(Records from a collection)
Definition clock_table (effective_hz : Z) (frequency32 : spec_float) : Z :=
  if effective_hz =? 16368000 then 1
  else if SFeqb frequency32 (binary32 0x4bc65d40) then 2
  else if SFeqb frequency32 (binary32 0x4c189680) then 3
  else if effective_hz =? 12000000 then 4
  else if SFeqb frequency32 (binary32 0x4b927c00) then 5
  else 0.

Definition clock_coefficient (effective_hz : Z) : Z :=
  if effective_hz =? 16368000 then 84
  else if effective_hz =? 26000000 then 157
  else if u32 (effective_hz - 12000000) <? 7000000 then 100
  else if u32 (effective_hz - 19000000) <? 7000000 then 150
  else if u32 (effective_hz - 26000001) <? 6999999 then 200
  else if u32 (effective_hz - 33000000) <=? 7000000 then 250
  else 0.

Definition clock_parameter_a (effective_hz : Z) : Z :=
  if effective_hz =? 16368000 then 288
  else u16 (Z.shiftr (u64 (effective_hz * 0x91a2b3c5)) 47).
Definition clock_parameter_b (effective_hz : Z) : Z :=
  if effective_hz =? 16368000 then 426
  else u16 (Z.shiftr (u64 (effective_hz * 0x1b4e81b5)) 44).
Definition clock_word13 (effective_hz : Z) : Z :=
  u16 (u32 (u32 (Z.shiftr (u64 (effective_hz * 0x10624dd3)) 38) - 1)).

Definition b41_mvcd_clock_synthesize (to_nearest : bool) (effective_hz mode : Z)
    (out : option clock_fields) : Z * option clock_fields :=
  match out with
  | None => (B41_MVCD_CLOCK_ARGUMENT, out)
  | Some _ =>
    if (effective_hz =? 0) || (7 <? mode) then (B41_MVCD_CLOCK_ARGUMENT, out)
    else if negb to_nearest then (B41_MVCD_CLOCK_ENVIRONMENT, out)
    else
    let frequency32 := b32_of_Z effective_hz in
    let table := clock_table effective_hz frequency32 in
    let divider := 1571328000 / effective_hz in
    let remainder := u32 (1571328000 - u32 (divider * effective_hz)) in
    let fraction := b64_mul (b64_of_Z remainder) (b64_of_Z 16777216) in
    let fraction := b64_div fraction (b64_of_Z effective_hz) in
    match b41_mvcd_clock_round to_nearest fraction (Some 0) with
    | (0, Some fractional) =>
      let packed_divider :=
        Z.lor (u32 (Z.shiftl divider 8)) (Z.land (Z.shiftr (u32 fractional) 16) 255) in
      let words56 :=
        if negb (table =? 0) then
          (0, nth (Z.to_nat (table - 1)) primary 0, nth (Z.to_nat (table - 1)) companion 0)
        else
          match generated_word to_nearest (binary32 0x48b6e000) frequency32 with
          | (0, w5) =>
            match generated_word to_nearest (binary32 0x489d8000) frequency32 with
            | (0, w6) => (0, w5, w6)
            | (error, _) => (error, 0, 0)
            end
          | (error, _) => (error, 0, 0)
          end in
      match words56 with
      | (0, w5, w6) =>
        let rate := b64_div (b64_of_Z effective_hz) (b64_of_Z 1000000) in
        match b41_mvcd_clock_round to_nearest
                (b64_div (binary64 0x41905e353f7ced91) rate) (Some 0) with
        | (0, Some primary_timer) =>
          match b41_mvcd_clock_round to_nearest
                  (b64_div (binary64 0x41888d4fdf3b645a) rate) (Some 0) with
          | (0, Some companion_timer) =>
            let w7 := u16 (Z.shiftr (u64 primary_timer) 16) in
            let w8 := u16 primary_timer in
            let words :=
              [u16 (clock_coefficient effective_hz); u16 packed_divider; u16 fractional; 0;
               mode; w5; w6; w7; w8;
               u16 (Z.shiftr (u64 companion_timer) 16); u16 companion_timer; w7; w8;
               clock_word13 effective_hz] in
            (B41_MVCD_CLOCK_OK,
             Some {| parameter_a := clock_parameter_a effective_hz;
                     parameter_b := clock_parameter_b effective_hz;
                     synthesis := words ≫= store16 |})
          | (error, _) => (error, out)
          end
        | (error, _) => (error, out)
        end
      | (error, _, _) => (error, out)
      end
    | (error, _) => (error, out)
    end
  end.
Lemma abort_terminal o e : terminal (stage o) -> (b41_download_abort (Ptr at_ o) e).2 = o.
Proof.
  intros [H|H]; unfold b41_download_abort; rewrite at_null; cbn [pointee]; rewrite H; reflexivity.
Qed.
Lemma abort_active o e : download_wf o -> ~ terminal (stage o) ->
  exists o', b41_download_abort (Ptr at_ o) e = (first_error o', o') /\ download_wf o' /\
    stage o' = B41_DOWNLOAD_FAILED /\ failure_stage o' = stage o /\
    first_error o' = (if e <? 0 then e else - EPROTO).
Proof.
  intros Hwf Hs. unfold b41_download_abort. rewrite at_null. cbn [pointee].
  unfold is_stage. rewrite !bool_decide_eq_false_2 by (intros E; apply Hs; rewrite E; unfold terminal; auto).
  eexists. split; [reflexivity|]. cbn. rewrite (erase_all (tx o)), (erase_all (rx o)) by (now apply len_tx || now apply rx_shape).
  split; [|auto]. split; [|split]; unfold tx_ok, rx_ok, progress_ok; cbn; auto.
  split; [destruct (Z.ltb_spec e 0); lia|]. split; intros E; apply Hs; rewrite E; unfold terminal; auto.
Qed.

Lemma abort_fails o e : download_wf o -> ~ terminal (stage o) ->
  exists o', b41_download_abort (Ptr at_ o) e = (first_error o', o') /\ download_wf o' /\
    stage o' = B41_DOWNLOAD_FAILED.
Proof. intros Hwf Hs. destruct (abort_active o e Hwf Hs) as (o' & ? & ? & ? & _). eauto. Qed.

Lemma abort_wf o e : download_wf o -> download_wf (b41_download_abort (Ptr at_ o) e).2.
Proof.
  intros Hwf. destruct (decide (stage o = B41_DOWNLOAD_FAILED)); [rewrite abort_terminal; unfold terminal; auto|].
  destruct (decide (stage o = B41_DOWNLOAD_ACKS_COMPLETE)); [rewrite abort_terminal; unfold terminal; auto|].
  destruct (abort_active o e Hwf) as (o' & -> & H & _); [unfold terminal; tauto|exact H].
Qed.

Lemma set_last_now_wf o now : download_wf o -> download_wf (set_last_now o now).
Proof. exact id. Qed.

(** The outcomes of [check]. *)
Lemma check_cases heap o now : download_wf o ->
  (stage o = B41_DOWNLOAD_FAILED /\ check heap (Ptr at_ o) now = (first_error o, o)) \/
  (stage o = B41_DOWNLOAD_ACKS_COMPLETE /\ check heap (Ptr at_ o) now = (0, o)) \/
  (stage o = B41_DOWNLOAD_NEW /\ check heap (Ptr at_ o) now = (- EINVAL, o)) \/
  (~ terminal (stage o) /\ stage o <> B41_DOWNLOAD_NEW /\
   (check heap (Ptr at_ o) now = (0, set_last_now o now) \/
    exists o', check heap (Ptr at_ o) now = (first_error o', o') /\ download_wf o' /\
      stage o' = B41_DOWNLOAD_FAILED)).
Proof.
  intros Hwf. unfold check. rewrite at_null. cbn [pointee addr].
  unfold terminal. destruct (stage o) eqn:E; auto; right; right; right; (repeat split; [intros [|]; congruence|congruence|]);
   guards_goal; auto; right; (apply abort_fails; [first [exact Hwf|exact (set_last_now_wf _ now Hwf)]|]);
   unfold terminal; cbn; rewrite E; intros [|]; congruence.
Qed.

Lemma failed_error o : download_wf o -> stage o = B41_DOWNLOAD_FAILED -> first_error o < 0.
Proof. intros (_ & _ & H) Hs. unfold progress_ok in H. rewrite Hs in H. tauto. Qed.

Lemma legal_same o ev : download_wf o -> legal o ev o.
Proof. split; [assumption|constructor]. Qed.
Lemma legal_failed o ev o' : ~ terminal (stage o) -> download_wf o' ->
  stage o' = B41_DOWNLOAD_FAILED -> legal o ev o'.
Proof.
  intros Hs Hwf Hf. split; [assumption|]. unfold phase_of at 2. rewrite Hf. apply ps_fail.
  - unfold terminal in Hs. unfold phase_of. destruct (stage o); cbn; tauto.
  - destruct Hwf as (_ & _ & H). unfold progress_ok in H. rewrite Hf in H. tauto.
Qed.
(** Refusing a call is legal in every stage, also after buffering. *)
Lemma legal_abort_via o o2 ev e : download_wf o2 -> phase_of o2 = phase_of o ->
  legal o ev (b41_download_abort (Ptr at_ o2) e).2.
Proof.
  intros Hwf Hp. destruct (decide (stage o2 = B41_DOWNLOAD_FAILED)) as [H|H];
    [rewrite abort_terminal by (unfold terminal; auto); split; [assumption|rewrite Hp; constructor]|].
  destruct (decide (stage o2 = B41_DOWNLOAD_ACKS_COMPLETE)) as [H'|H'];
    [rewrite abort_terminal by (unfold terminal; auto); split; [assumption|rewrite Hp; constructor]|].
  destruct (abort_fails o2 e Hwf) as (o' & -> & H1 & H2); [unfold terminal; tauto|].
  destruct (legal_failed o2 ev o') as [_ Hs]; [unfold terminal; tauto|assumption..|].
  split; [assumption|]. rewrite <- Hp. unfold phase_of at 2. cbn [snd]. rewrite H2. apply ps_fail.
  - unfold phase_of. destruct (stage o2); cbn; tauto.
  - now apply failed_error.
Qed.
Lemma legal_abort o ev e : download_wf o -> legal o ev (b41_download_abort (Ptr at_ o) e).2.
Proof. intros Hwf. now apply legal_abort_via. Qed.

Task to complete: Starting at the line that contains "legal o ev (b41_download_abort (Ptr at_ o2)", write out every line through the end of the entries, exactly and with nothing added.

Exercise output:
  legal o ev (b41_download_abort (Ptr at_ o2) e).2.
Proof.
  intros Hwf Hp. destruct (decide (stage o2 = B41_DOWNLOAD_FAILED)) as [H|H];
    [rewrite abort_terminal by (unfold terminal; auto); split; [assumption|rewrite Hp; constructor]|].
  destruct (decide (stage o2 = B41_DOWNLOAD_ACKS_COMPLETE)) as [H'|H'];
    [rewrite abort_terminal by (unfold terminal; auto); split; [assumption|rewrite Hp; constructor]|].
  destruct (abort_fails o2 e Hwf) as (o' & -> & H1 & H2); [unfold terminal; tauto|].
  destruct (legal_failed o2 ev o') as [_ Hs]; [unfold terminal; tauto|assumption..|].
  split; [assumption|]. rewrite <- Hp. unfold phase_of at 2. cbn [snd]. rewrite H2. apply ps_fail.
  - unfold phase_of. destruct (stage o2); cbn; tauto.
  - now apply failed_error.
Qed.
Lemma legal_abort o ev e : download_wf o -> legal o ev (b41_download_abort (Ptr at_ o) e).2.
Proof. intros Hwf. now apply legal_abort_via. Qed.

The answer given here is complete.